Instructions to follow:
Every line in the material below that includes "character" should be copied.

Data shown:
(** * Verification of the asynchronous URL fetcher ([src/6/async_http_mod.py])

    The development embeds [URLFetcher._fetch_single_url], [URLFetcher.fetch_urls],
    [read_urls_from_file] and [fetch_urls_from_file] and proves the properties
    of the retry protocol, of the statistics and sink, and of the semaphore
    discipline.

    Modelling conventions.
    - Python [int]s are [Z]; [range(n)] is the list [0; ...; n-1] (empty when
      [n <= 0]).
    - A Python exception is a value [PyExc]: its class (as far as the [except]
      clauses of the source distinguish classes) and its [str(e)].
    - The HTTP transport ([session.get], [response.text]) and [json.loads] are
      external: the transport is an oracle answering the n-th call of a task,
      [json.loads] is a parameter of the fetcher's environment.
    - [time.time()] readings come from the environment on an integer clock.
    - A [str] is a Rocq [string] with one character per code point. A Rocq
      character holds a code point below 256, so the texts of the model are
      those of that range; a text with a code point above U+00FF is no input
      of the model.
    - Calls to [logger] have no effect on results, statistics or the sink and
      are left out.
    - [open(output_file, "w")] is taken to succeed; it truncates the sink.
      Writing a record ([json.dumps], [f.write], [f.flush]) is external and
      may raise: the environment says what the write of a record does. *)

From Stdlib Require Import ZArith List String Ascii Lia Bool DecimalString Permutation.
From stdpp Require Import base gmap strings list.
Import ListNotations.
Local Open Scope Z_scope.
Set Warnings "-register-all".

Result of the exercise:
    - A [str] is a Rocq [string] with one character per code point. A Rocq
      character holds a code point below 256, so the texts of the model are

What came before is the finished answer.